Durham, NC--Engineers at Duke University's Pratt School of Engineering have captured three-dimensional images revealing microscopic changes to the inner workings of cells that occur at the earliest stages of cancer, suggesting a possible new way of disease detection. Their findings in animals also suggest that multiphoton fluorescence microscopy might find use in the clinic.
"We were able to capture physiological information about tissue in a living and breathing animal in three dimensions," said Nirmala Ramanujam, an associate professor of biomedical engineering. "We peered into individual cells in a very non-invasive way to see how things change as early cancer progresses." The ability to examine live tissue is critical because tissue removal erases metabolic features that are hallmarks of cancer, added Melissa Skala, a former doctoral student in Ramanujam's laboratory.

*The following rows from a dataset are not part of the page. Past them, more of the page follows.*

(* ===== verification/Aliasing.v ===== *)
(** * Code that changes its copy of a resource

    [updateFinalizer] and the operator client change a deep copy of the
    [Kueue] they read. On the heap of [GoHeap] the changes are writes, one of
    them into an array that is already there ([RemoveFinalizer] compacts the
    finalizers in place), so it is proved here that the object read is left as
    it was and that the copy stands for the changed value, as [Finalizer] and
    [OperatorClient] have it. *)
From stdpp Require Import sets.
From S2P Require Import Prelude GoStd K8s ApiTypes GoHeap DeepCopy Effects Monad Finalizer OperatorClient.


(** [append(s, x)]: in place when the array has room, else into a new one. *)
Definition append {A} `{Stored Go.cell (list A)} (s : slice A) (x : A) : Go.Mem (slice A) :=
  match array s with
  | None => l ← new [x]; mret (Slice (Some l) 1)
  | Some l =>
      a ← load (A := list A) l;
      if len s <? length a
      then store l (<[len s := x]> a) ;; mret (Slice (Some l) (S (len s)))
      else l' ← new (take (len s) a ++ [x]); mret (Slice (Some l') (S (len s)))
  end.

(** The elements of a slice. *)
Definition elements {A} `{Stored Go.cell (list A)} (s : slice A) : Go.Mem (list A) :=
  match array s with None => mret [] | Some l => a ← load (A := list A) l; mret (take (len s) a) end.

Module Finalizers.
Import Go.

Definition kueue_set_finalizers (s : slice string) (k : Go.Kueue) : Go.Kueue :=
  let m := ku_ObjectMeta k in
  {| ku_TypeMeta := ku_TypeMeta k;
     ku_ObjectMeta := {|
       om_Name := om_Name m; om_Namespace := om_Namespace m; om_UID := om_UID m;
       om_ResourceVersion := om_ResourceVersion m; om_Generation := om_Generation m;
       om_DeletionTimestamp := om_DeletionTimestamp m; om_Labels := om_Labels m;
       om_Annotations := om_Annotations m; om_OwnerReferences := om_OwnerReferences m;
       om_Finalizers := s |};
     ku_Spec := ku_Spec k; ku_Status := ku_Status k |}.

(** [controllerutil.AddFinalizer] *)
Definition AddFinalizer (o : loc) (finalizer : string) : Mem bool :=
  k ← load o;
  let f := om_Finalizers (ku_ObjectMeta k) in
  fs ← elements f;
  if bool_decide (finalizer ∈ fs) then mret false
  else f' ← append f finalizer; store o (kueue_set_finalizers f' k) ;; mret true.

(** The loop of [controllerutil.RemoveFinalizer] from position [i], with [n]
    elements left: the others are moved to the front of the same array. *)
Fixpoint compact (finalizer : string) (n i index : nat) (f : list string) : list string * nat :=
  match n with
  | 0 => (f, index)
  | S n =>
      match f !! i with
      | Some x =>
          if x =s finalizer then compact finalizer n (S i) index f
          else compact finalizer n (S i) (S index) (<[index := x]> f)
      | None => (f, index)
      end
  end.

(** [controllerutil.RemoveFinalizer]; the writes of the loop at once. *)
Definition RemoveFinalizer (o : loc) (finalizer : string) : Mem bool :=
  k ← load o;
  let f := om_Finalizers (ku_ObjectMeta k) in
  match array f with
  | None => store o (kueue_set_finalizers (Slice None 0) k) ;; mret false
  | Some l =>
      a ← load (A := list string) l;
      let '(a', index) := compact finalizer (len f) 0 0 a in
      store l a' ;; store o (kueue_set_finalizers (Slice (Some l) index) k) ;;
      mret (negb (len f =? index))
  end.

(** The two statements of [updateFinalizer] before the patch is computed:
    [modified := original.DeepCopy(); mutator(modified, KueueFinalizer)]. *)
Definition modifiedKueue (add : bool) (original : ptr Go.Kueue) : Mem (ptr Go.Kueue) :=
  modified ← Kueue_DeepCopy original;
  match addr modified with
  | Some o => (if add then AddFinalizer else RemoveFinalizer) o KueueFinalizer ;; mret modified
  | None => λ _, None
  end.
End Finalizers.

(** ** The copy of the finalizers *)

(** The views of a struct's fields. *)
#[local] Ltac view_fields H :=
  apply (view_struct_inv _ _) in H as (? & ? & H);
  repeat (let H' := fresh "Hv" in apply view_pair_inv in H as (? & ? & -> & H & H');
          try (apply view_flat_inv in H'; subst)); try (apply view_flat_inv in H; subst).

#[local] Ltac exact_view :=
  lazymatch goal with H : view ?h ?x = Some _ |- view ?h ?x = Some _ => exact H | _ => reflexivity end.

Section finalizers.
Import Go Finalizers.

(** The loop keeps the elements other than the finalizer, in their order. *)
Lemma compact_spec f n i index (a : list string) : index ≤ i → i + n ≤ length a →
  ∃ a' j, compact f n i index a = (a', j) ∧ length a' = length a ∧ index ≤ j ≤ i + n ∧
    take j a' = take index a ++ Finalizer.RemoveFinalizer (take n (drop i a)) f.
Proof.
  revert i index a. induction n as [|n IH]; intros i index a Hi Hn; cbn [compact].
  { exists a, index. split_and!; [done..|lia|lia|]. cbn. by rewrite app_nil_r. }
  destruct (a !! i) as [x|] eqn:E; [|apply lookup_ge_None in E; lia].
  rewrite (drop_S _ _ _ E). cbn [take]. unfold Finalizer.RemoveFinalizer. cbn [List.filter].
  fold (Finalizer.RemoveFinalizer (take n (drop (S i) a)) f). case_bool_decide as Hx; cbn [negb].
  - destruct (IH (S i) index a) as (a' & j & Hc & Hl & Hj & Ht); [lia..|].
    exists a', j. split_and!; [done..|lia|lia|done].
  - destruct (IH (S i) (S index) (<[index:=x]> a)) as (a' & j & Hc & Hl & Hj & Ht);
      [lia|rewrite length_insert; lia|].
    rewrite length_insert in Hl. exists a', j. split_and!; [done..|lia|lia|]. rewrite Ht.
    rewrite (take_S_r _ _ x) by (rewrite list_lookup_insert_eq; [done|lia]).
    rewrite take_insert_ge, drop_insert_lt by lia. by rewrite <-app_assoc.
Qed.

Lemma reach_kueue h (k : Go.Kueue) :
  reach h k = reach h (ku_TypeMeta k) ∪ reach h (ku_ObjectMeta k) ∪ reach h (ku_Spec k) ∪ reach h (ku_Status k).
Proof. reflexivity. Qed.
Lemma reach_meta h (m : Go.ObjectMeta) :
  reach h (om_DeletionTimestamp m) ∪ reach h (om_Labels m) ∪ reach h (om_Annotations m) ∪
  reach h (om_OwnerReferences m) ∪ reach h (om_Finalizers m) ⊆ reach h m.
Proof. apply (reach_struct _ _). rewrite !reach_pair. reach_solver. Qed.
Lemma RunOperator_wp h :
  wpM (λ _ _, True) (RunOperator NewForConfig AddEventHandler OperatorNamespace sa env image) [] h
    (λ h' log r,
      match r with
      | Ok _ => opns ∈ informerNamespaces OperatorNamespace ∧ Forall made clients ∧ ∃ c, fresh c ∧
          log = preparation c ++ launches (controllerOf c)
      | Err e => start_error h' e ∧ Forall (λ a, ¬ is_launch a) log
      | Panic _ => crashes ∧ Forall (λ a, ¬ is_launch a) log
      end).
Proof.
  unfold RunOperator. apply wpM_bind. eapply wpM_mono; [|apply boots_newClients].
  intros h1 log [[]|e|p] (t1 & -> & Ht1 & H1); [|by split..]. destruct H1 as [-> Hm].
  apply wpM_bind. eapply wpM_mono; [|apply boots_newFactories].
  intros h2 log [[]|e|p] (t2 & -> & Ht2 & H2); [|by (split; [done|apply Forall_app])..].
  destruct H2 as [-> Ha]. apply wpM_bind. eapply wpM_mono; [|apply launches_NewTargetConfigReconciler].
  intros h3 log [ctl|e|p] (t3 & -> & H3);
    [|by (destruct H3; split; [done|apply Forall_app; split; [by apply Forall_app|]])..].
  destruct H3 as (Hns & c & Hc & -> & ->). split; [done|]. split.
  { change clients with (take 11 clients ++ [(KubeConfig, aggregatorClientset)]).
    apply Forall_app. by split; [|constructor]. }
  exists c. split; [done|]. unfold startInformers, act, mmodify, preparation.
  cbn -[clientActions factoryActions handlerActions informerList watchActions app]. by rewrite <-!app_assoc.
Qed.

Lemma preparation_split c : ∃ before, preparation c = before ++ watchActions (isOpenShift c) ∧
  Forall (λ a, ¬ is_launch a) before ∧ ∀ p, p ∈ clients → ANewClient p.1 p.2 ∈ before.
Proof.
  exists (clientActions ++ factoryActions ++ handlerActions ++ map AInformer (informerList opns)).
  split; [unfold preparation; by rewrite <-!app_assoc|]. split.
  - repeat apply Forall_app_2; repeat constructor; by intros [].
  - apply Forall_forall. unfold clientActions, factoryActions. repeat constructor; set_solver.
Qed.

Lemma preparation_no_run c ctl n : ARunReconciler ctl n ∉ preparation c.
Proof.
  destruct (preparation_split c) as (before & -> & Hb & _). intros [Hin|Hin]%elem_of_app.
  - rewrite Forall_forall in Hb. by apply (Hb _ Hin).
  - unfold watchActions in Hin. destruct (isOpenShift c); set_solver.
Qed.

(** C35: The start is all or nothing. If [RunOperator] comes to run, every client
    was made, the five informer factories were started in order after
    everything else was prepared, and the two controllers after them, the
    reconciler on a receiver with an empty cache and the DRA gates off. On
    OpenShift the reconciler's own factory, for the APIServer, was made and
    started just before the five. In every other case nothing was started, no
    factory and no controller: an error is that of a client, of a
    handler's registration or of the check for ServiceMonitors; a panic comes
    from an operator namespace that library-go's controller context does not
    have, or from the aggregator's client. *)
Theorem RunOperator_spec tr log r :
  runs (RunOperator NewForConfig AddEventHandler OperatorNamespace sa env image []) tr (Some (log, r)) →
  match r with
  | Ok _ => Forall made clients ∧ opns ∈ informerNamespaces OperatorNamespace ∧
      ∃ before ctl, log = before ++ watchActions (isOpenShift (ctl_receiver ctl)) ++ launches ctl ∧
        Forall (λ a, ¬ is_launch a) before ∧
        (∀ p, p ∈ clients → ANewClient p.1 p.2 ∈ before) ∧ fresh (ctl_receiver ctl)
  | Err e => start_error tr e ∧ Forall (λ a, ¬ is_launch a) log
  | Panic _ => crashes ∧ Forall (λ a, ¬ is_launch a) log
  end.
Proof.
  intros Hr. destruct (wp_runs _ _ _ _ [] _ Hr (RunOperator_wp [])) as [_ Hq].
  specialize (Hq _ eq_refl). cbn [fst snd app] in Hq. destruct r as [[]|e|p]; [|exact Hq..].
  destruct Hq as (Hns & Hm & c & Hc & ->). split_and!; [done..|].
  destruct (preparation_split c) as (before & -> & Hq & Hcl). exists before, (controllerOf c).
  split_and!; [by rewrite <-app_assoc|done..].
Qed.

Lemma informed_informer (c : TCR) k ns :
  fresh c → informed c k ns →
  ∃ i, lister_informer k ns = Some i ∧ i ∈ informerList opns ∧
    inf_factory i ∈ [kubeInformersForNamespaces; crdInformer; kubeInformer] ∧
    (k = KDeployment → inf_factory i = kubeInformersForNamespaces).
Proof.
  intros (Hn & _) Hi. unfold informed in Hi. rewrite Hn in Hi.
  destruct k; try done; try subst ns; eexists;
    (split; [reflexivity|]; split; [unfold informerList; set_solver|]; split; [cbn; set_solver|done]).
Qed.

Multi-photon microscopy uses pulses of laser light to excite molecules with the natural capacity to give off light, or fluoresce. In the new study, the researchers used the imaging method to examine cell structure in fine detail and to quantify the relative amounts of two important metabolic coenzymes based on their fluorescence intensity. That ratio provides information about a cell's metabolic rate and oxygen supply, they explained.
They also measured the coenzymes' "fluorescence lifetime"-the amount of time before they give off light-giving additional, though less well understood, insight into the metabolic environment within cells, Ramanujam said.
The researchers captured images of cells in the cheek pouches of almost two dozen hamsters, including several cancer-free animals and others at various stages of early oral cancer. Those pictures revealed significant differences in the structural and metabolic characteristics of early cancer versus non-cancer. Their studies suggested that the fluorescence lifetime is the best indicator of pre-cancer state, making it a promising new way of disease detection.
"There is always a need to identify new biomarkers for cancer or for monitoring the response to cancer therapy," Ramanujam said. "Our goal is to leverage biophotonics to compare well-established markers of cancer to ones that have yet to be exploited."
While existing multiphoton microscopes themselves could be tested in the clinic, Ramanujam said her team's goal will be to design and build simple devices that are tailored for medical use. Collaborators on the study include Kristin Riching, Annette Gendron-Fitzpatrick, Jens Eickhoff, Kevin Eliceiri and John White, all of the University of Wisconsin, Madison. The work was supported by the National Institutes of Health and a Department of Defense Predoctoral Traineeship Grant.